The sizes of the rooms vary just as much as Purdue’s would vary. Here there are three kinds of rooms: simple, room with its sanitaries, and studios. A simple room size depends on building you live in, as they are getting renovated slowly. It’s a project in the works. My simple room has the basics: a bed, a wardrobe, a desk, night table and shelving area. There’s also an emery board that one can use if one wishes to. I also have my own sink. I find that very convenient especially in the mornings; it makes brushing your teeth and washing your face a private thing. Who doesn’t enjoy avoiding scaring people away with the “I just woke up hair”? I know a few colleges do have sinks in res. hall rooms in the US; it’s definitely something that could be considered as essential. Some rooms have their own “sanitary facilities” which include a shower and a toilet along with a sink of course. This does take up quite a bit of space within the room; what you gain in having your own bathroom is lost in floor space. Studios are the only multi-person rooms available; they have 3 people per room. They are often larger and also cost more, which is logical. Overall, the rooms are very nice though and provide you with anything Purdue would.

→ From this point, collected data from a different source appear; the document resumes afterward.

(** C2: a fan-out client built on ports [p0 :: ps] sends the identical
    packed request once to every shard, in shard order, and its result
    is shard 0's outcome alone: shard 0's decoded response when it
    answers, its error when it fails, and no result when it never
    answers.  Any two networks that agree on shard 0 give the same
    result, whatever the other shards do. *)
Theorem tp_query_returns_shard0 (net : network) (task : Tasks) (host : string)
    (p0 : N) (ps : list N) (tm : task_methods) (req : request_dict) (kw : kwargs) (st : state) :
  GRPC_METHOD_TABLE task = Some tm ->
  let tp := new_MIITensorParallelClient task host (p0 :: ps) in
  let call := RpcMethod (method tm) (pack_request_to_proto tm req kw) in
  MIITensorParallelClient_query GRPC_METHOD_TABLE net tp req kw st =
    (outcome_res (unpack_response_from_proto tm) (net (host, p0) call),
     add_trace (map (fun port => EvRpc (host, port) call) (p0 :: ps)) st)
  /\ (forall net' : network, net' (host, p0) call = net (host, p0) call ->
       fst (MIITensorParallelClient_query GRPC_METHOD_TABLE net' tp req kw st) =
       fst (MIITensorParallelClient_query GRPC_METHOD_TABLE net tp req kw st)).
Proof.
  intros Htab tp call.
  assert (Htasks : Forall (fun c => mc_task c = task) (tp_clients tp)).
  { unfold tp; simpl. constructor; [reflexivity|].
    induction ps as [|p ps' IHps]; constructor; [reflexivity | exact IHps]. }
  assert (E : forall n : network,
    MIITensorParallelClient_query GRPC_METHOD_TABLE n tp req kw st =
    (outcome_res (unpack_response_from_proto tm) (n (host, p0) call),
     add_trace (map (fun port => EvRpc (host, port) call) (p0 :: ps)) st)).
  { intros n. unfold MIITensorParallelClient_query, query_in_tensor_parallel.
    unfold bind at 1. unfold bind at 1.
    rewrite (spawn_requests_eq n task tm) by assumption. fold call.
    unfold tp; simpl. rewrite map_map.
    unfold bind, await_task, ret, client_ep, new_MIIClient; simpl.
    by destruct (n (host, p0) call). }
  split; [apply E|]. intros net' Hnet. rewrite !E, Hnet. reflexivity.
Qed.

End Proofs.

(** C9: on a fan-out client, [create_session], [destroy_session] and
    [terminate] call the shard clients one after the other in ascending
    shard order; a shard is called only after every earlier shard's
    call has returned successfully, and the first failing shard ends
    the loop with its failure (for the session operations the
    precondition failure of a non-generation task counts as a failing
    shard that issued no call). *)
Theorem tp_shard_calls_sequential (net : network) (tp : MIITensorParallelClient) (sid : string) :
  runs_in_shard_order (MIITensorParallelClient_create_session net tp sid) (tp_clients tp)
    (fun c => if bool_decide (mc_task c = TEXT_GENERATION)
              then drop_value (outcome_res id (net (client_ep c) (RpcCreateSession sid)))
              else Err (AssertFailed "Session creation only available for task 'text-generation'."))
    (fun c => if bool_decide (mc_task c = TEXT_GENERATION)
              then [EvRpc (client_ep c) (RpcCreateSession sid)] else [])
  /\ runs_in_shard_order (MIITensorParallelClient_destroy_session net tp sid) (tp_clients tp)
    (fun c => if bool_decide (mc_task c = TEXT_GENERATION)
              then drop_value (outcome_res id (net (client_ep c) (RpcDestroySession sid)))
              else Err (AssertFailed "Session deletion only available for task 'text-generation'."))
    (fun c => if bool_decide (mc_task c = TEXT_GENERATION)
              then [EvRpc (client_ep c) (RpcDestroySession sid)] else [])
  /\ runs_in_shard_order (MIITensorParallelClient_terminate net tp) (tp_clients tp)
    (fun c => drop_value (outcome_res id (net (client_ep c) RpcTerminate)))
    (fun c => [EvRpc (client_ep c) RpcTerminate]).
Proof.
  split; [|split]; apply for_each_in_order; intros c _ st.
  - rewrite MIIClient_create_session_eq. case_bool_decide.
    + eexists; split; reflexivity.
    + exists (Err (AssertFailed "Session creation only available for task 'text-generation'.")).
      by rewrite add_trace_nil.
  - rewrite MIIClient_destroy_session_eq. case_bool_decide.
    + eexists; split; [reflexivity|]. by destruct (net _ _).
    + exists (Err (AssertFailed "Session deletion only available for task 'text-generation'.")).
      by rewrite add_trace_nil.
  - rewrite MIIClient_terminate_eq. eexists; split; [reflexivity|]. by destruct (net _ _).
Qed.

(** C3 (amended): a fan-out [terminate] calls [Terminate] on the shards
    one at a time in ascending order and stops at the first shard whose
    call fails, propagating that failure; the shards after it are not
    called.  When every call succeeds, every shard is called once. *)
Theorem tp_terminate_stops_at_first_failure (net : network) (tp : MIITensorParallelClient) :
  runs_in_shard_order (MIITensorParallelClient_terminate net tp) (tp_clients tp)
    (fun c => drop_value (outcome_res id (net (client_ep c) RpcTerminate)))
    (fun c => [EvRpc (client_ep c) RpcTerminate]).
Proof.
  apply for_each_in_order. intros c _ st.
  rewrite MIIClient_terminate_eq. eexists; split; [reflexivity|].
  by destruct (net _ _).
Qed.

(** C3 (counterexample): three shards on ports 50050, 50051, 50052; the
    terminate call of shard 1 fails.  The failure is reported, but shard
    2 never receives a terminate call. *)
Lemma tp_terminate_skips_shard2 :
  let tp := new_MIITensorParallelClient TEXT_GENERATION "localhost" [50050%N; 50051%N; 50052%N] in
  let '(r, st') := MIITensorParallelClient_terminate (net_fails_at 50051) tp st_empty in
  r = Err (TransportErr 14)
  /\ trace st' = [EvRpc ("localhost", 50050%N) RpcTerminate; EvRpc ("localhost", 50051%N) RpcTerminate]
  /\ ~ In (EvRpc ("localhost", 50052%N) RpcTerminate) (trace st').
Proof.
  vm_compute. split; [reflexivity|]. split; [reflexivity|].
  intros [H|[H|[]]]; discriminate.
Qed.

(** C4 (amended): on a client whose task is not text-generation,
    [create_session] and [destroy_session] fail on the precondition
    without any transport call (a fan-out client with no shard at all
    returns without error, also without a call).  On a text-generation
    client, a single-endpoint client issues exactly one call; a fan-out
    client issues one call per shard in shard order, stopping after the
    first shard whose call fails, so every shard is called exactly once
    when no call fails. *)
Theorem session_ops_require_text_generation (net : network) (task : Tasks) (host : string)
    (port : N) (ports : list N) (sid : string) (st : state) :
  let c := new_MIIClient task host port in
  let tp := new_MIITensorParallelClient task host ports in
  (task <> TEXT_GENERATION ->
     MIIClient_create_session net c sid st =
       (Err (AssertFailed "Session creation only available for task 'text-generation'."), st)
     /\ MIIClient_destroy_session net c sid st =
       (Err (AssertFailed "Session deletion only available for task 'text-generation'."), st)
     /\ MIITensorParallelClient_create_session net tp sid st =
       (match ports with
        | [] => Ok tt
        | _ => Err (AssertFailed "Session creation only available for task 'text-generation'.")
        end, st)
     /\ MIITensorParallelClient_destroy_session net tp sid st =
       (match ports with
        | [] => Ok tt
        | _ => Err (AssertFailed "Session deletion only available for task 'text-generation'.")
        end, st))
  /\ (task = TEXT_GENERATION ->
     MIIClient_create_session net c sid st =
       (outcome_res id (net (host, port) (RpcCreateSession sid)),
        add_trace [EvRpc (host, port) (RpcCreateSession sid)] st)
     /\ MIIClient_destroy_session net c sid st =
       (drop_value (outcome_res id (net (host, port) (RpcDestroySession sid))),
        add_trace [EvRpc (host, port) (RpcDestroySession sid)] st)
     /\ runs_in_shard_order (MIITensorParallelClient_create_session net tp sid) (tp_clients tp)
          (fun c' => drop_value (outcome_res id (net (client_ep c') (RpcCreateSession sid))))
          (fun c' => [EvRpc (client_ep c') (RpcCreateSession sid)])
     /\ runs_in_shard_order (MIITensorParallelClient_destroy_session net tp sid) (tp_clients tp)
          (fun c' => drop_value (outcome_res id (net (client_ep c') (RpcDestroySession sid))))
          (fun c' => [EvRpc (client_ep c') (RpcDestroySession sid)])).
Proof.
  intros c tp. split; intros Htask.
  - assert (Hb : bool_decide (task = TEXT_GENERATION) = false) by (by apply bool_decide_eq_false).
    split; [|split; [|split]].
    + rewrite MIIClient_create_session_eq. simpl. by rewrite Hb.
    + rewrite MIIClient_destroy_session_eq. simpl. by rewrite Hb.
    + unfold tp, MIITensorParallelClient_create_session. destruct ports as [|p ps]; [reflexivity|].
      simpl. unfold bind at 1. rewrite MIIClient_create_session_eq. simpl. by rewrite Hb.
    + unfold tp, MIITensorParallelClient_destroy_session. destruct ports as [|p ps]; [reflexivity|].
      simpl. unfold bind at 1. rewrite MIIClient_destroy_session_eq. simpl. by rewrite Hb.
  - subst task.
    assert (Hall : forall c', In c' (tp_clients tp) -> mc_task c' = TEXT_GENERATION).
    { unfold tp; simpl. intros c' Hin. apply in_map_iff in Hin as (p & <- & _). reflexivity. }
    split; [|split; [|split]].
    + rewrite MIIClient_create_session_eq. reflexivity.
    + rewrite MIIClient_destroy_session_eq. reflexivity.
    + apply for_each_in_order. intros c' Hin st'.
      rewrite MIIClient_create_session_eq, bool_decide_eq_true_2 by (by apply Hall).
      eexists; split; reflexivity.
    + apply for_each_in_order. intros c' Hin st'.
      rewrite MIIClient_destroy_session_eq, bool_decide_eq_true_2 by (by apply Hall).
      eexists; split; [reflexivity|]. by destruct (net _ _).
Qed.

The bathrooms are quite interesting here. While Purdue would normally have separate bathrooms for men and women, we, as a floor, all share a common bathroom area. This means the toilet area and shower area are all communal and thus it can make for some interesting experiences; it’s definitely one of the things of Europe that can shock people. You also have to provide your own toilet paper, which was one surprise for me at first. I’ve since adjusted.

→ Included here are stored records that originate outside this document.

Definition handle_down (pins : buttons) (current_millis : Z) (s : sketch)
  : sketch :=
  on_edit (set_btn_down_prev (bt_down pins))
    (if accepted (bt_down pins) (btn_down_prev (edit s)) 200 current_millis s
     then press_down current_millis s else s).

(** [handleButtons], for the levels [pins] of the four pins and the value
    [current_millis] that [millis()] has in it. *)
Definition handleButtons (pins : buttons) (current_millis : Z) (s : sketch)
  : sketch :=
  reset_gesture pins current_millis
    (handle_down pins current_millis
       (handle_up pins current_millis
          (handle_next pins current_millis
             (handle_set pins current_millis s)))).

(** "Handle cursor blinking in settings modes". *)
Definition loop_cursor (current_millis : Z) (e : editor) : editor :=
  if setMode e >? 0 then
    if unsigned_long (current_millis - cursor_blink_time e) >=? 500 then
      set_cursor (negb (show_cursor e)) current_millis e
    else e
  else set_cursor false (cursor_blink_time e) e.

(** One iteration of [loop] with its buttons: [current_millis] is the
    value of [millis()] at its top, [button_millis] the one read in
    [handleButtons]. *)
Definition loop_buttons (now : RtcDateTime) (current_millis : Z)
           (pins : buttons) (button_millis : Z) (s : sketch) : sketch :=
  let s := on_core (loop now current_millis) s in
  let s := handleButtons pins button_millis s in
  on_edit (loop_cursor current_millis) s.

(** Consecutive iterations with their buttons. *)
Definition run_buttons (ticks : list (RtcDateTime * Z * buttons * Z))
           (s : sketch) : sketch :=
  fold_left (fun s t =>
               loop_buttons (fst (fst (fst t))) (snd (fst (fst t)))
                            (snd (fst t)) (snd t) s)
            ticks s.

(** The sketch after [setup].  The log [rtc_set] is that of [setRTCTime]
    and starts empty: the compile time that setup() gives to the clock
    when its reading is invalid or of a year before 2023 is written
    before, and changes no variable of the sketch. *)
Definition boot (now : RtcDateTime) (e : list Z) : sketch :=
  mkSketch (setup now (power_on e)) editor_on.

(** The count-down [updateDisplay] prints while the bell is on, for the
    value [millis_now] of [millis()]: [elapsed] and [remaining] are
    [unsigned long]s, and [remaining] is set to 0 when it is below 0. *)
Definition remaining (millis_now : Z) (st : state) : Z :=
  let elapsed := unsigned_long (millis_now - bellStart st) in
  let remaining :=
    unsigned_long (unsigned_long (bell_duration st) - elapsed / 1000) in
  if remaining <? 0 then 0 else remaining.

(** ** Predicates of the statements on the editor *)

(** Every cell of the store holds a byte. *)
Definition byte_cells (e : list Z) : Prop :=
  Forall (fun b => 0 <= b < 256) e.

(** The settings are in their domains and equal to their cells of a
    marked store, and the array of flags has its size. *)
Definition config_ok (st : state) : Prop :=
  holds_table (eeprom st)
  /\ EEPROM.read (eeprom st) EEPROM_INIT_FLAG = 170
  /\ (MIN_BELL_DURATION <= bell_duration st <= MAX_BELL_DURATION
      /\ EEPROM.read (eeprom st) BELL_DURATION_ADDR = bell_duration st)
  /\ (1 <= weekend st <= 7
      /\ EEPROM.read (eeprom st) WEEKEND_DAY_ADDR = weekend st)
  /\ (0 <= total_alarms st <= MAX_ALARMS
      /\ EEPROM.read (eeprom st) ALARM_COUNT_ADDR = total_alarms st)
  /\ length (alarms_triggered_today st) = Z.to_nat MAX_ALARMS.

(** The mode, the field and the alarm number are in their ranges. *)
Definition editor_ok (e : editor) : Prop :=
  0 <= setMode e <= 4 /\ 0 <= field e <= 2
  /\ 1 <= current_alarm e <= MAX_ALARMS.

(** The relay and the bell LED are on exactly while a session is. *)
Definition relay_follows_bell (st : state) : Prop :=
  relay st = bellActive st /\ led_bell st = bellActive st.

(** The press that a call of [handleButtons] acts on: the first accepted
    one in the order SET, NEXT, UP, DOWN. *)
Definition first_press (pins : buttons) (current_millis : Z) (s : sketch)
  : sketch :=
  if accepted (bt_set pins) (btn_set_prev (edit s)) 300 current_millis s
  then press_set current_millis s
  else if accepted (bt_next pins) (btn_next_prev (edit s)) 300 current_millis s
  then press_next current_millis s
  else if accepted (bt_up pins) (btn_up_prev (edit s)) 200 current_millis s
  then press_up current_millis s
  else if accepted (bt_down pins) (btn_down_prev (edit s)) 200 current_millis s
  then press_down current_millis s
  else s.

(** The four levels stored for the next call. *)
Definition latch_pins (pins : buttons) (e : editor) : editor :=
  set_btn_down_prev (bt_down pins)
    (set_btn_up_prev (bt_up pins)
       (set_btn_next_prev (bt_next pins)
          (set_btn_set_prev (bt_set pins) e))).

(** The levels stored by the last call and the start of the gesture. *)
Definition latch_view (e : editor) : bool * bool * bool * bool * Z :=
  (btn_set_prev e, btn_next_prev e, btn_up_prev e, btn_down_prev e,
   reset_start_time e).

(** What the editor shows and edits. *)
Definition edit_view (e : editor) : Z * Z * Z * Z * Z :=
  (setMode e, field e, current_alarm e, alarm_hour e, alarm_minute e).

(** The invariant of the sketch. *)
Definition sketch_ok (s : sketch) : Prop :=
  config_ok (core s) /\ editor_ok (edit s) /\ relay_follows_bell (core s).

(** The four pins released. *)
Definition released : buttons := mkButtons true true true true.

(** One pin low, the others high. *)
Definition only_set : buttons := mkButtons false true true true.
Definition only_next : buttons := mkButtons true false true true.
Definition only_up : buttons := mkButtons true true false true.
Definition only_down : buttons := mkButtons true true true false.

(** SET and NEXT low. *)
Definition set_and_next : buttons := mkButtons false false true true.

(** The store after the loop that zeroes [n] cells from
    [ALARM_DATA_START] on. *)
Definition zero_cells (n : nat) (e : list Z) : list Z :=
  fold_left (fun l i => EEPROM.write (ALARM_DATA_START + Z.of_nat i) 0 l)
            (seq 0 n) e.

(** The cells of the alarm table. *)
Definition table_cell (a : Z) : Prop :=
  ALARM_DATA_START <= a < ALARM_DATA_START + 2 * MAX_ALARMS.

(** Three iterations of a Monday morning with the buttons released. *)
Definition released_ticks : list (RtcDateTime * Z * buttons * Z) :=
  [ (at_time 1 7 59 59, 3599000, released, 3599001);
    (at_time 1 8 0 0, 3600000, released, 3600201);
    (at_time 1 8 0 1, 3601000, released, 3601001) ].

(** A press of one button at [t] ms and its release 100 ms later, on a
    Monday at 07:00. *)
Definition press_release (pins : buttons) (t : Z)
  : list (RtcDateTime * Z * buttons * Z) :=
  [ (at_time 1 7 0 0, t, pins, t + 1);
    (at_time 1 7 0 0, t + 100, released, t + 101) ].

(** The buttons that bring the editor to the minute of alarm #1: three
    times SET, twice NEXT. *)
Definition to_alarm_minute : list (RtcDateTime * Z * buttons * Z) :=
  press_release only_set 1000 ++ press_release only_set 1500
  ++ press_release only_set 2000 ++ press_release only_next 2500
  ++ press_release only_next 3000.

(** The entry of the alarm 08:00 as alarm #1: to the minute, NEXT to
    commit, twice SET back to the normal mode. *)
Definition one_alarm_entry : list (RtcDateTime * Z * buttons * Z) :=
  to_alarm_minute ++ press_release only_next 3500
  ++ press_release only_set 4000 ++ press_release only_set 4500.

(** The editor on the minute of alarm #1, 08:00, after a first boot. *)
Definition at_alarm_minute : sketch :=
  run_buttons to_alarm_minute (boot (at_time 1 7 0 0) erased).

(** The duplicate table in the normal mode, SET and NEXT held since the
    call at 10000 ms. *)
Definition held_since_10000 : sketch :=
  mkSketch duplicates
    (set_reset_start_time 10000
       (set_btn_next_prev false (set_btn_set_prev false editor_on))).

(** The duplicate table after its Monday morning: the bell of 08:00 has
    rung and ended, the clock is at 08:01:00. *)
Definition rung_duplicates : sketch :=
  mkSketch (run duplicates_morning duplicates) editor_on.

(** The duplicate table with the editor in the bell-duration mode. *)
Definition duration_mode : sketch :=
  mkSketch duplicates (set_setMode 2 editor_on).

(** What a write to the clock is: made in the time mode, which is kept,
    of the time the variables hold afterwards, the seconds and the day
    being those found. *)
Definition clock_written (s s' : sketch) : Prop :=
  setMode (edit s) = 1
  /\ setMode (edit s') = 1
  /\ rtc_set (edit s')
     = (hh (core s'), mm (core s'), ss (core s')) :: rtc_set (edit s)
  /\ ss (core s') = ss (core s)
  /\ set_day (core s') = set_day (core s).

(** The duplicate table with the editor in the time mode, on the hour. *)
Definition time_mode : sketch :=
  mkSketch duplicates (set_setMode 1 editor_on).

(** The threshold of the stop test for each bell duration of the domain
    1..99, with the product computed as an [int]. *)
Definition effective_millis (d : Z) : Z :=
  if d <=? 32 then d * 1000
  else if d <=? 65 then 4294901760 + d * 1000
  else if d <=? 98 then d * 1000 - 65536
  else 4294901760 + d * 1000 - 65536.

(** * Properties *)

(** ** EEPROM cells *)

Lemma uint8_t_id (v : Z) : 0 <= v < 256 -> uint8_t v = v.
Proof. intros Hv. unfold uint8_t. apply Z.mod_small. exact Hv. Qed.

Lemma read_write_eq (e : list Z) (a v : Z) :
  0 <= a -> (Z.to_nat a < length e)%nat ->
  EEPROM.read (EEPROM.write a v e) a = uint8_t v.
Proof.
  intros _ Hlen. unfold EEPROM.read, EEPROM.write.
  rewrite list_lookup_insert_eq by exact Hlen. reflexivity.
Qed.

Lemma read_write_ne (e : list Z) (a b v : Z) :
  0 <= a -> 0 <= b -> a <> b ->
  EEPROM.read (EEPROM.write a v e) b = EEPROM.read e b.
Proof.
  intros Ha Hb Hab. unfold EEPROM.read, EEPROM.write.
  rewrite list_lookup_insert_ne by lia. reflexivity.
Qed.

While the kitchen space is pretty large, it lacks a few vital things sadly. There are two sinks and four hot plates to use; oftentimes, only 2 of the hotplates work thus making cooking somewhat difficult at the vital times of the day. This includes weekends which can get very hectic. Every floor has a kitchen, and if the kitchen isn’t taken care of, the cleaning ladies will close the kitchen for a few days. It’s a lesson on housekeeping and keeping your kitchen clean for your “housemates”. While the kitchen is a great way to meet your neighbors, it also has a few disadvantages. Some neighbors choose not to clean up thus ending with dirty kitchen, a sink full of various food items and trash overfilling because people do not always respect the rules of the kitchen. When 3 out of 5 kitchens have non-functioning hot plates, it’s not the best situation. So far, it’s happened once and it was not a fun experience. Overall, the saddest thing and the biggest difference is the lack of an oven. Having an oven has really become a luxury; while cooking on a stovetop can make you most meals, it can’t cook you a pizza or a tarte flambé sadly. I find that Purdue kitchen are very well stocked, even offering to rent you pots and pans if necessary. There’s nothing like people making cookies in the fall and smelling the chocolate chips as you walk by on the way to your room. This experience makes me appreciate Purdue’s facilities very much. Even if the kitchen does lack an oven, I find it a relief to be able to come home to my room at the end of the day and know that I can sleep comfortably in my bed, cook my dinner in the kitchen and take a nice hot shower in the bathroom. In the end, that’s what matters most.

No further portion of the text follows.